Au bout du compte, quoique tout ceci ne soit pas de notre siècle, les taureaux de Phalaris et les lits de fer de Busiris ne sont plus en usage ; et Salomon minor ne voudra être ni Busiris ni Phalaris. J’ai ce pays-ci en horreur ; mon paquet est tout fait. J’ai envoyé tous mes effets hors du Brandebourg ; il ne reste guère que ma personne.

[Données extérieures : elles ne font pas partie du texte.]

Lemma grep_correct_witness : exists out,
  grep rd_file [97; 0] [98; 97; 10; 99; 10] = Some out /\
  filtered (matches [97]) [[98; 97]; [99]] out.
Proof.
  apply (grep_correct [97] [98; 97; 10; 99; 10]); unfold str, fits, sizeof_buf;
    cbn; repeat (apply Forall_cons; split; [cbn; lia|]); constructor.
Defined.

End Grep.
Lemma redir_toks_ok rs : Forall redir_ok rs -> Forall tok_ok (rs ≫= tok_redir).
Proof.
  induction 1 as [|r rs Hr _ IH]; [constructor|]. rewrite bind_cons. apply Forall_app_2; [|done].
  destruct r; cbn in *; (apply Forall_cons_2; [|by apply Forall_singleton]); cbn; [set_solver|done|done].
Qed.

Lemma parseredirs_toks fuel : forall rs0 rs s ts, (length rs <= fuel)%nat -> Forall redir_ok rs ->
  Forall tok_ok ts -> (match ts with [] => false | t :: _ => in_set [60; 62] (first t) end) = false ->
  toks_at s ((rs ≫= tok_redir) ++ ts) ->
  exists rs' s', parseredirs buf es fuel rs0 s = Ok (rs0 ++ rs') s' /\ toks_at s' ts /\ Forall2 rep_redir rs' rs.
Proof.
  induction fuel as [|fuel IH]; intros rs0 rs s ts Hf Hrs Hts Hfo Hs;
    (destruct rs as [|r rs];
      [exists [], s; rewrite app_nil_r; split; [|by split]; cbn in *; unfold bind at 1;
       by rewrite (peek_toks _ _ _ Hs Hts), Hfo|]); cbn in Hf; [lia|].
  inv Hrs. assert (Hall : Forall tok_ok ((rs ≫= tok_redir) ++ ts)) by (apply Forall_app_2; [by apply redir_toks_ok|done]).
  assert (exists t w, tok_redir r = [t; TWord w] /\ tok_ok t /\ word w /\ in_set [60; 62] (first t) = true /\
    scmd_redir (SExec []) r = (if code t =? 60 then SRedir (SExec []) w O_RDONLY 0
      else SRedir (SExec []) w (Z.lor O_WRONLY O_CREATE) 1)) as (t & w & Et & Ht & Hw & Hp & Er).
  { destruct r as [w|w|w]; [exists (TSym 60), w|exists TGt, w|exists TGtGt, w]; cbn; repeat split; try done;
      try apply H1; set_solver. }
  rewrite bind_cons, Et in Hs. cbn [app] in Hs.
  pose proof (toks_next _ _ _ Hs) as Hs1. pose proof (toks_next _ _ _ Hs1) as Hs2.
  destruct (IH (rs0 ++ [if code t =? 60 then mkRedir (s + length (text t) + 1) (s + length (text t) + 1 + length w) O_RDONLY 0
      else mkRedir (s + length (text t) + 1) (s + length (text t) + 1 + length w) (Z.lor O_WRONLY O_CREATE) 1])
    rs (s + length (text t) + 1 + length w + 1)%nat ts) as (rs' & s' & Ep & Hs' & Hr'); [lia|done|done|done|exact Hs2|].
  eexists (_ :: rs'), s'. split; [|split; [done|]].
  - assert (Hall1 : Forall tok_ok (TWord w :: (rs ≫= tok_redir) ++ ts)) by (by constructor).
    cbn [parseredirs]. unfold bind at 1. rewrite (peek_toks _ _ _ Hs) by (by constructor). rewrite Hp.
    unfold bind at 1. rewrite (gettoken_toks _ _ _ Hs) by done.
    unfold bind at 1. rewrite (gettoken_toks _ _ _ Hs1) by done. cbn [code Z.eqb negb Pos.eqb].
    cbn [text] in *. rewrite Ep. by rewrite <- app_assoc.
  - constructor; [|done]. exists w. rewrite Er. destruct (code t =? 60); (split; [by eapply spells_word|done]).
Qed.
(* ===== verification/FsData.v ===== *)
(** * File content: bmap, readi and writei

    A file's blocks are found through the inode's addresses and its indirect
    block.  The invariant [imap_ok] says that these addresses are distinct
    blocks in use, apart from the blocks that hold metadata; bmap extends the
    map and keeps the content, writei changes exactly the bytes it is asked to,
    readi returns them.  Proved on the block store of [MemBlk]. *)
From S2P Require Import Prelude Words Params CString Kalloc Core Fs MemBlk FsAlloc FsInode.

Module FsData.
Import Fs FsAlloc FsInode.

#[local] Abbreviation C := (core store).

(** ** The map of a file's blocks *)

Definition ind (i : inode) : Z := default 0 (zget (i_addrs i) NDIRECT).

(** Slot [k < MAXFILE] is the address of block [k] of the file, 0 when there is
    none; slot [MAXFILE] is the address of the indirect block. *)
Definition slot (c : C) (i : inode) (k : Z) : Z :=
  if k <? NDIRECT then default 0 (zget (i_addrs i) k)
  else if k =? MAXFILE then ind i
  else if ind i =? 0 then 0
  else uint_at (Z.to_nat (4 * (k - NDIRECT))) (at_ c (i_dev i) (ind i)).

(** Block [k] of the file; a block without an address reads as zeroes. *)
Definition fblock (c : C) (i : inode) (k : Z) : list Z :=
  if slot c i k =? 0 then zero_block else at_ c (i_dev i) (slot c i k).

Definition fbyte (c : C) (i : inode) (o : Z) : option Z :=
  fblock c i (o / BSIZE) !! Z.to_nat (o mod BSIZE).

(** Blocks a file must not use: block 0, the block of its inode, the bitmap *)
Definition reserved (c : C) (i : inode) (x : Z) : Prop :=
  x = 0 \/ x = IBLOCK (i_inum i) (c_sb c) \/
  exists y, 0 <= y < sb_size (c_sb c) /\ x = BBLOCK y (c_sb c).

Definition in_use (c : C) (dev x : Z) : Prop :=
  0 <= x < sb_size (c_sb c) /\ used c dev x = true.

Record imap_ok (c : C) (i : inode) : Prop := {
  im_len : length (i_addrs i) = 13%nat;
  im_bitmap : bitmap_ok c (i_dev i);
  im_size : sb_size (c_sb c) <= 2 ^ 32;
  im_res x : reserved c i x -> in_use c (i_dev i) x;
  im_iblk : length (at_ c (i_dev i) (IBLOCK (i_inum i) (c_sb c))) = Z.to_nat BSIZE;
  im_idist y : 0 <= y < sb_size (c_sb c) -> IBLOCK (i_inum i) (c_sb c) <> BBLOCK y (c_sb c);
  im_slot k : 0 <= k <= MAXFILE -> slot c i k <> 0 ->
    in_use c (i_dev i) (slot c i k) /\ ~ reserved c i (slot c i k) /\
    length (at_ c (i_dev i) (slot c i k)) = Z.to_nat BSIZE;
  im_inj j k : 0 <= j <= MAXFILE -> 0 <= k <= MAXFILE ->
    slot c i j <> 0 -> slot c i j = slot c i k -> j = k
}.

(** The state may only differ in blocks and in the addresses of inode [ip]. *)
Definition frame (ip : nat) (c : C) (c' : C) (i' : inode) : Prop :=
  c' = set_icache (<[ip := i']> (c_icache c)) (set_blk (c_blk c') c).

Definition same_meta (i i' : inode) : Prop :=
  i' = mkInode (i_dev i) (i_inum i) (i_ref i) (i_locked i) (i_lkpid i) (i_valid i)
         (i_type i) (i_major i) (i_minor i) (i_nlink i) (i_size i) (i_addrs i').

(** [c', i'] has the blocks of [c, i], and possibly more. *)
Record extends (ip : nat) (c : C) (i : inode) (c' : C) (i' : inode) : Prop := {
  ex_ok : imap_ok c' i';
  ex_frame : frame ip c c' i';
  ex_meta : same_meta i i';
  ex_slot k : 0 <= k <= MAXFILE -> slot c i k <> 0 -> slot c' i' k = slot c i k
}.

(** ... with the same content. *)
Definition grows (ip : nat) (c : C) (i : inode) (c' : C) (i' : inode) : Prop :=
  extends ip c i c' i' /\ forall k, 0 <= k < MAXFILE -> fblock c' i' k = fblock c i k.

(** The routine returns with [Q], or panics because the disk is full. *)
Definition ran {A} (r : result C A) (Q : A -> C -> Prop) : Prop :=
  match r with
  | Ok a c' => Q a c'
  | Panic m => m = "balloc: out of blocks"%string
  | _ => False
  end.

Lemma ran_bind {A A'} (m : M C A) (k : A -> M C A') c (Q : A' -> C -> Prop) :
  ran (m c) (fun a c' => ran (k a c') Q) -> ran (bind m k c) Q.
Proof. unfold bind. by destruct (m c). Qed.
Lemma map_kernel_spec ks : forall s l sp oth l0, St s l sp oth -> fits (sp_ptes sp) ks -> upages sp = [] -> l0 ≡ₚ tables sp ++ l ->
  exists r s', map_kernel end_ (sp_dir sp) ks s = Ok r s' /\ made s s' l0 oth (foldl k_map (sp_ptes sp) ks) r.
Proof using Hend.
  induction ks as [|k ks IH]; intros s l sp oth l0 Hst Hfit Hu Hl0; cbn [map_kernel].
  - exists (sp_dir sp), s. split; [done|]. right. assert (Hok : page_ok (sp_dir sp)) by (eapply own_held; [apply Hst|apply elem_of_app; left; by left]).
    split; [destruct Hok as (_ & _ & Hok); consts; lia|]. exists l, sp. rewrite Hu. done.
  - destruct Hfit as ([] & Hno & Hfit). rewrite k_virt_eq0, k_size_eq0.
    destruct (mappages_kernel (k_n k) (S (k_n k)) s l sp oth (k_pn k) (k_phys_start k) (k_perm k))
      as (r & s1 & l1 & ts & sp1 & n & E & Hst1 & Hk1 & Hl1 & Hu1 & (Hd1 & Hf1 & Ht1) & Hr); [done..|lia|].
    rewrite (bind_run _ _ _ _ _ (eq_trans (mappages_range (sp_dir sp) (k_pn k) (k_n k) _ _ _ ltac:(consts; lia) k_end0) E)).
    assert (Hl01 : l0 ≡ₚ tables sp1 ++ l1). { rewrite Hl0, Ht1, Hl1. by rewrite !app_assoc, (Permutation_app_comm ts). }
    assert (Hk1' : keeps s s1 oth) by (eapply keeps_sub; [exact Hk1|set_solver]). rewrite <- Hd1.
    destruct Hr as [[-> ->]|Hr].
    + cbn [Z.ltb Z.compare]. destruct (IH s1 l1 sp1 oth l0) as (r & s' & E' & Hm); [done|by rewrite Hf1|by rewrite Hu1|done|].
      exists r, s'. split; [done|]. cbn [foldl]. rewrite Hf1 in Hm. destruct Hm as [(-> & l' & H1 & H2 & H3)|(Hr & l' & sp' & -> & H1 & H2 & H3 & H4)].
      * left. split; [done|]. exists l'. split; [done|]. split; [done|]. by eapply keeps_trans.
      * right. split; [done|]. exists l', sp'. split; [done|]. split; [done|]. split; [done|]. split; [by eapply keeps_trans|done].
    + subst r. cbn [Z.ltb Z.compare]. destruct (freevm_spec _ _ _ _ Hst1) as (s' & l' & E' & Ho' & Hl' & Hk').
      exists 0, s'. split; [by rewrite (bind_run _ _ _ _ _ E')|]. left. split; [done|]. exists l'. split; [done|].
      split; [|by eapply keeps_trans]. rewrite Hl', Hl01, Hu1, Hu. done.
Qed.

(** The data of the kernel starts on a page between its text and its end
    (kernel.ld). *)
Hypothesis Hdata : data_ mod PGSIZE = 0.
Hypothesis Hlink : KERNLINK < data_.
Hypothesis Htop : data_ < KERNBASE + PHYSTOP.

Definition kernel_map : gmap Z Z := foldl k_map ∅ (kmap data_).

(** The kernel's mapping of a page *)
Definition kpte (q : Z) : option Z :=
  let va := q * PGSIZE in
  if decide (KERNBASE <= va < KERNLINK) then Some (entry (va - KERNBASE) PTE_W)
  else if decide (KERNLINK <= va < data_) then Some (entry (va - KERNBASE) 0)
  else if decide (data_ <= va < KERNBASE + PHYSTOP) then Some (entry (va - KERNBASE) PTE_W)
  else if decide (DEVSPACE <= va < 2 ^ 32) then Some (entry va PTE_W)
  else None.

Lemma k_ok_intro k pn n : k_virt k = pn * PGSIZE -> u32 (k_phys_end k - k_phys_start k) = n * PGSIZE -> 0 < n -> KPN <= pn ->
  pn + n <= NPN -> k_phys_start k mod PGSIZE = 0 -> 0 <= k_phys_start k -> k_phys_start k + n * PGSIZE <= 2 ^ 32 ->
  0 <= k_perm k < PGSIZE -> k_pn k = pn /\ Z.of_nat (S (k_n k)) = n /\ k_ok k.
Proof.
  intros Hv Hs Hn Hk He Ha H0 Hst Hp. assert (Epn : k_pn k = pn) by (unfold k_pn; by rewrite Hv, Z.div_mul).
  assert (En : Z.of_nat (S (k_n k)) = n) by (unfold k_n; rewrite Hs, Z.div_mul by done; lia).
  split; [done|]. split; [done|]. split; rewrite ?Epn, ?En; done.
Qed.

Tout ceci est unique assurément. Voici les deux Lettres au Public. Le roi a écrit et imprimé ces brochures ; et tout Berlin dit que c’est pour faire voir qu’il peut très-bien écrire sans mon petit secours. Il le peut, sans doute ; il a beaucoup d’esprit. Je l’ai mis en état de se passer de moi, et le marquis d’Argens lui suffit. Mais un roi devrait chercher d’autres sujets pour exercer son génie.

Personne ne lui a dit à quel point cela le dégrade. Ô vérité ! vous n’avez point de charge dans la maison des rois auteurs ! Mais qu’il fasse des brochures tant qu’il voudra, et qu’il ne persécute point un homme qui lui a fait tant de sacrifices.

J’ai le cœur serré de tout ce que je vois et de tout ce que j’entends. Adieu ; j’ai tant de choses à vous dire que je ne vous dis rien.

  1. Mme Denis avait prédit à Voltaire que le roi de Prusse le ferait mourir de chagrin. Voyez la lettre du 26 août 1753.